E ao emergir enfim da abóbada estreita, agarrei o braço magro do historiador dos Herodes, no deslumbramento que me tomou, intenso e repassado de terror! Um brilho de neve e ouro vibrava profusamente no ar mole, irradiado dos claros mármores, dos granitos brunidos, dos recamos preciosos banhados pelo divino sol de Nizam. Os lisos pátios que eu de manhã vira desertos, alvejando como a água quieta de um lago, desapareciam agora sob o povo que os atulhava, domado e festivo. Os cheiros estonteavam, acres, emanados dos estofos tingidos, das resinas aromáticas, da gordura frigindo em brasas. Sobre o denso ruído passavam roucos mugidos de bois. E perenemente os fumos votivos se sumiam na refulgência do céu...

— Caramba! — murmurei, enfiado. — Isto são magnificências de entupir!

Fomos penetrando sob os pórticos de Salomão, onde ressoava o profano tumulto de um mercado. Por trás de grossas caixas gradeadas encruzavam-se os cambistas, com uma moeda de ouro pendente da orelha entre as melenas sórdidas, trocando o dinheiro sacerdotal do templo pelas moedas pagãs de todas as regiões, de todas as idades, desde as maciças rodelas do velho Lácio, mais pesadas que broquéis, até aos tijolos gravados que circulam como «notas» nas feiras da Assíria. Adiante, brilhava a frescura e abundância de um pomar; as romãs, estaladas de maduras, transbordavam dos gigos; hortelões, com um ramo de amendoeira preso ao carapuço, apregoavam grinaldas de anêmonas ou ervas amargas de Páscoa; jarras de leite puro pousavam sobre sacos de lentilha; e os cordeiros, deitados nas lajes, amarrados pelas patas às colunas, balavam tristemente de sede.

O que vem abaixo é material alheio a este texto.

(* ===== verification/OperatorConfig.v ===== *)
(** * Per-operator limits and responsible gambling

    [operator/bet-limits.ts] and [operator/rg-config.ts]: the two untyped JSON
    columns of an operator, from the database to the claims of a play token.
    A schema of the validation library is the predicate it declares, giving the
    parsed value; a JSON [undefined] is [None].
    Proved: what is resolved for a currency is well formed, is the first entry
    of that currency whatever the case of its key, and is found whenever there
    is one; the claims a token carries read back as what was resolved. *)

From Stdlib Require Import QArith.
From S2P Require Import Prelude Js Money.

Open Scope Z_scope.

(** Effective per-session responsible-gambling controls. *)
Record EffectiveRg := mk_rg {
  realityCheckIntervalSec : option Z; maxSessionSec : option Z; enforceRealityCheck : bool;
  maxSessionLoss : option Z; maxSessionWager : option Z
}.

(** ** Schemas *)

Module Schemas.
(** [z.number().int()] with a lower and an optional upper bound. *)
Definition z_int (lo : Z) (hi : option Z) (v : json) : option Z :=
  match v with
  | JNum q => if js_isInteger (Fin q) && js_ge (Fin q) lo
                 && match hi with Some h => js_le (Fin q) h | None => true end
              then Some (Qfloor_Z q) else None
  | _ => None
  end.

Definition z_boolean (v : json) : option bool := match v with JBool b => Some b | _ => None end.

(** [.optional()]: absent is accepted, null is not. *)
Definition z_optional {A} (parse : json -> option A) (v : option json) : option (option A) :=
  match v with None => Some None | Some v => Some <$> parse v end.

(** [z.record(z.string().min(1), parse)]; a [__proto__] entry is left out of the result. *)
Definition z_record {A} (parse : json -> option A) (v : json) : option (list (string * A)) :=
  match v with
  | JObj f =>
      if forallb nonempty (js_keys f) then
        entries ← mapM (fun k => x ← (assoc_last k f ≫= parse); Some (k, x)) (js_keys f);
        Some (List.filter (fun e => negb (eqb_str e.1 "__proto__")) entries)
      else None
  | _ => None
  end.

Lemma z_int_bounds lo hi v n : z_int lo hi v = Some n ->
  lo <= n /\ match hi with Some h => n <= h | None => True end.
Proof.
  destruct v; try done. unfold z_int. destruct (js_isInteger (Fin q)) eqn:Hq; [|done].
  rewrite (js_ge_int _ _ Hq). destruct hi as [h|]; rewrite ?(js_le_int _ _ Hq);
    destruct (lo <=? Qfloor_Z q) eqn:E1; try done; [destruct (Qfloor_Z q <=? h) eqn:E2; [|done]|];
    cbn; intros [= <-]; lia.
Qed.

Lemma z_record_entry {A} (parse : json -> option A) v l k x :
  z_record parse v = Some l -> (k, x) ∈ l -> exists v', parse v' = Some x.
Proof.
  destruct v as [| | | | |f]; try done. unfold z_record. destruct (forallb _ _); [|done].
  intros (entries & Hm & Hl)%bind_Some Hin. injection Hl as <-.
  apply list_elem_of_In, List.filter_In in Hin as [Hin%list_elem_of_In _].
  apply mapM_Some_1 in Hm. apply list_elem_of_lookup in Hin as [i Hi].
  apply (Forall2_lookup_r _ _ _ _ _ Hm) in Hi as (k' & _ & Hk).
  apply bind_Some in Hk as (y & Hy & [= <- <-]). apply bind_Some in Hy as (v' & _ & Hv'). eauto.
Qed.
End Schemas.

Section lookup.
(** [for (const k of Object.keys(cfg)) if (k.toUpperCase() === want) return cfg[k]] *)
Context {A : Type}.

Definition find_currency (currency : string) (cfg : list (string * A)) : option A :=
  snd <$> List.find (fun e => eqb_str (toUpperCase e.1) (toUpperCase currency)) cfg.

(** The first entry of that currency, and none only when there is none. *)
Definition first_entry (currency : string) (cfg : list (string * A)) (x : A) : Prop :=
  exists pre k post, cfg = pre ++ (k, x) :: post /\ toUpperCase k = toUpperCase currency /\
    Forall (fun e => toUpperCase e.1 <> toUpperCase currency) pre.

Lemma find_currency_spec c cfg :
  match find_currency c cfg with
  | Some x => first_entry c cfg x
  | None => Forall (fun e => toUpperCase e.1 <> toUpperCase c) cfg
  end.
Proof.
  unfold find_currency. induction cfg as [|[k x] cfg IH]; cbn; [constructor|].
  destruct (eqb_str (toUpperCase k) (toUpperCase c)) eqn:E; cbn.
  - apply eqb_str_eq in E. exists [], k, cfg. by split_and!.
  - apply eqb_str_false in E. destruct (snd <$> _).
    + destruct IH as (pre & k' & post & -> & Hk & Hpre). exists ((k, x) :: pre), k', post. split_and!; [done..|].
      by constructor.
    + by constructor.
Qed.

Lemma first_entry_in c cfg x : first_entry c cfg x -> exists k, (k, x) ∈ cfg.
Proof. intros (pre & k & post & -> & _). exists k. set_solver. Qed.
End lookup.

(** ** Bet limits *)

Module BetLimits.
Import Schemas.

Definition PerCurrencyLimitSchema (v : json) : option Risk.PerBetLimits :=
  match v with
  | JObj f =>
      minBet ← (assoc_last "minBet" f ≫= z_int 0 None);
      maxBet ← (assoc_last "maxBet" f ≫= z_int 1 None);
      maxWinPerBet ← (assoc_last "maxWinPerBet" f ≫= z_int 1 None);
      if (minBet <=? maxBet) && (maxBet <=? maxWinPerBet)
      then Some (Risk.Build_PerBetLimits minBet maxBet maxWinPerBet) else None
  | _ => None
  end.

Definition BetLimitsSchema : json -> option (list (string * Risk.PerBetLimits)) :=
  z_record PerCurrencyLimitSchema.

(** [None] is the ZodError it throws. *)
Definition validateBetLimits (v : json) : option (list (string * Risk.PerBetLimits)) := BetLimitsSchema v.

Definition parseBetLimits (v : option json) : option (list (string * Risk.PerBetLimits)) :=
  match v with None | Some JNull => None | Some v => BetLimitsSchema v end.

Definition effectiveLimitsFor (v : option json) (currency : string) : option Risk.PerBetLimits :=
  parseBetLimits v ≫= find_currency currency.

Definition serializeBetLimits (l : Risk.PerBetLimits) : json :=
  JObj [("minBet", JStr (BigInt_toString (Risk.pl_minBet l)));
        ("maxBet", JStr (BigInt_toString (Risk.pl_maxBet l)));
        ("maxWinPerBet", JStr (BigInt_toString (Risk.pl_maxWinPerBet l)))]%string.

Definition deserializeBetLimits (v : option json) : option Risk.PerBetLimits :=
  match v with
  | Some (JObj o) =>
      minBet ← (assoc_last "minBet" o ≫= json_BigInt);
      maxBet ← (assoc_last "maxBet" o ≫= json_BigInt);
      maxWinPerBet ← (assoc_last "maxWinPerBet" o ≫= json_BigInt);
      if (minBet <? 0) || (maxBet <? minBet) || (maxWinPerBet <? maxBet) then None
      else Some (Risk.Build_PerBetLimits minBet maxBet maxWinPerBet)
  | _ => None
  end.

(** What the bet path may rely on. *)
Definition limits_ok (l : Risk.PerBetLimits) : Prop :=
  0 <= Risk.pl_minBet l <= Risk.pl_maxBet l /\ Risk.pl_maxBet l <= Risk.pl_maxWinPerBet l.

Lemma schema_ok v l : PerCurrencyLimitSchema v = Some l -> limits_ok l /\ 0 < Risk.pl_maxBet l.
Proof.
  destruct v as [| | | | |f]; try done. cbn.
  intros (lo & Hlo & H)%bind_Some. apply bind_Some in H as (hi & Hhi & H). apply bind_Some in H as (win & Hwin & H).
  apply bind_Some in Hlo as (? & _ & Hlo%z_int_bounds). apply bind_Some in Hhi as (? & _ & Hhi%z_int_bounds).
  destruct (lo <=? hi) eqn:E1, (hi <=? win) eqn:E2; try done. injection H as <-. unfold limits_ok. cbn. lia.
Qed.
(* ===== verification/ReportPages.v ===== *)
(** * Paging, and the isolation of tenants

    A client that walks the pages of [bets] of operator/reporting.service.ts
    from cursor to cursor; and the answers of every report as a function of the
    operator's own rows. *)

From S2P Require Import Prelude Effects Js Dates Money Schema Keys ReportQuery Launch Sessions Reporting ReportSafety.
Import ReportQuery Reporting ReportSafety.

Open Scope Z_scope.

#[local] Set Warnings "-clear-no-such-hyp".

Module ReportPages.

(** ** Tables as the database keeps them *)

(** A row under its identifier, and one row per slot. *)
Definition keyed (w : world) : Prop := forall id b, w_bets w !! id = Some b -> b_id b = id.
Definition slots_unique (w : world) : Prop := forall i j a b, w_bets w !! i = Some a -> w_bets w !! j = Some b ->
  b_roundId a = b_roundId b -> b_userId a = b_userId b -> b_panel a = b_panel b -> i = j.

Lemma where_ids P w : keyed w -> NoDup (b_id <$> bets_where P w).
Proof.
  intros Hk. unfold bets_where. pose proof (NoDup_fst_map_to_list (w_bets w)) as Hnd.
  assert (Hall : Forall (fun e => b_id e.2 = e.1) (map_to_list (w_bets w))).
  { apply Forall_forall. intros [id b] Hin%elem_of_map_to_list. cbn. by apply Hk. }
  induction (map_to_list (w_bets w)) as [|[id b] l IH]; [constructor|].
  apply Forall_cons in Hall as [Hb Hall]. cbn in Hb, Hnd |- *. apply NoDup_cons in Hnd as [Hn Hnd].
  destruct (P b); [|by apply IH]. cbn. apply NoDup_cons. split; [|by apply IH].
  rewrite list_elem_of_fmap. intros (b' & Hbb & Hin). apply list_elem_of_In, List.filter_In in Hin as [Hin _].
  apply Hn. rewrite <- Hb, Hbb. apply list_elem_of_In, list_elem_of_fmap in Hin as ([id' x] & -> & Hin).
  rewrite Forall_forall in Hall. pose proof (Hall _ Hin) as Hx. cbn in *. rewrite Hx.
  apply list_elem_of_fmap. by exists (id', x).
Qed.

Mas a multidão sobretudo apinhava-se, com suspiros de cobiça, em torno aos tecidos e às jóias. Mercadores das colônias fenícias, das ilhas gregas, de Tárdis, da Mesopotâmia, de Tadmor, uns com soberbas samarras de lã bordada, outros com toscos tabardos de couro pintado, desdobravam os panos azuis de Tiro, que reproduzem o brilho ardente dos céus do Oriente, as sedas impudicas de Sheba, de uma transparência verde que voa na aragem, e esses estofos solenes de Babilônia que sempre me extasiavam, negros com largas flores cor de sangue... Dentro de cofres de cedro, espalhados sobre tapetes da Galácia, reluziam espelhos de prata simulando a lua e os seus raios, sinetes de turmalina que os hebreus usam no peito, manilhas de pedrarias enfiadas em cornos de antílopes, diademas de sal-gema com que se enfeitam os noivos; e, resguardados mais preciosamente, talismãs e amuletos que me pareciam pueris, pedaços de raízes, pedregulhos negros, couros tisnados e ossos com letras.

Topsius ainda parou entre as tendas dos perfumistas, apreçando um esplêndido bastão de Tilos, de uma rara madeira mosqueada como a pele do tigre, mas logo fugimos ao ardente cheiro que ali sufocava, vindo das resinas, das gomas dos países dos negros, dos molhos de plumas de avestruz, da mirra de Oronte, das ceras de Cirenaica, dos óleos rosados de Císico, e das grandes coifas de pele de hipopótamo cheias de violetas secas e de folhas de bácaris...

Entramos então na galeria chamada Real, toda votada à doutrina e à lei. Aí, cada dia, tumultuam rancorosamente as controvérsias entre saduceus, escribas, soforins, fariseus, sectários de Esquemaia, sectários de Hilel, juristas, gramáticos, fanáticos de toda a terra judaica. Junto às colunas de mármore instalavam-se os mestres da lei, sobre altos escabelos, tendo ao lado um prato de metal onde caíam os óbolos dos fiéis; e em torno, encruzados no chão, com as sandálias ao pescoço, as pelicas cobertas de letras vermelhas desdobradas nos joelhos, os discípulos, imberbes ou decrépitos, resmoneavam os ditames, balançando os ombros lentos. Aqui e além, no meio de devotos embebidos, dous doutores disputavam, com as faces assanhadas, sobre temerosos pontos da doutrina. «Pode-se comer um ovo de galinha posto no dia de Sabá? Por que osso da espinha dorsal começa a Ressurreição?» O filosófico Topsius ria, disfarçado numa prega da capa; mas eu tremia quando os doutores, escaveirados e barbudos, se ameaçavam, gritavam racca! racca! — mergulhando a mão no seio da túnica, à procura de um ferro escondido.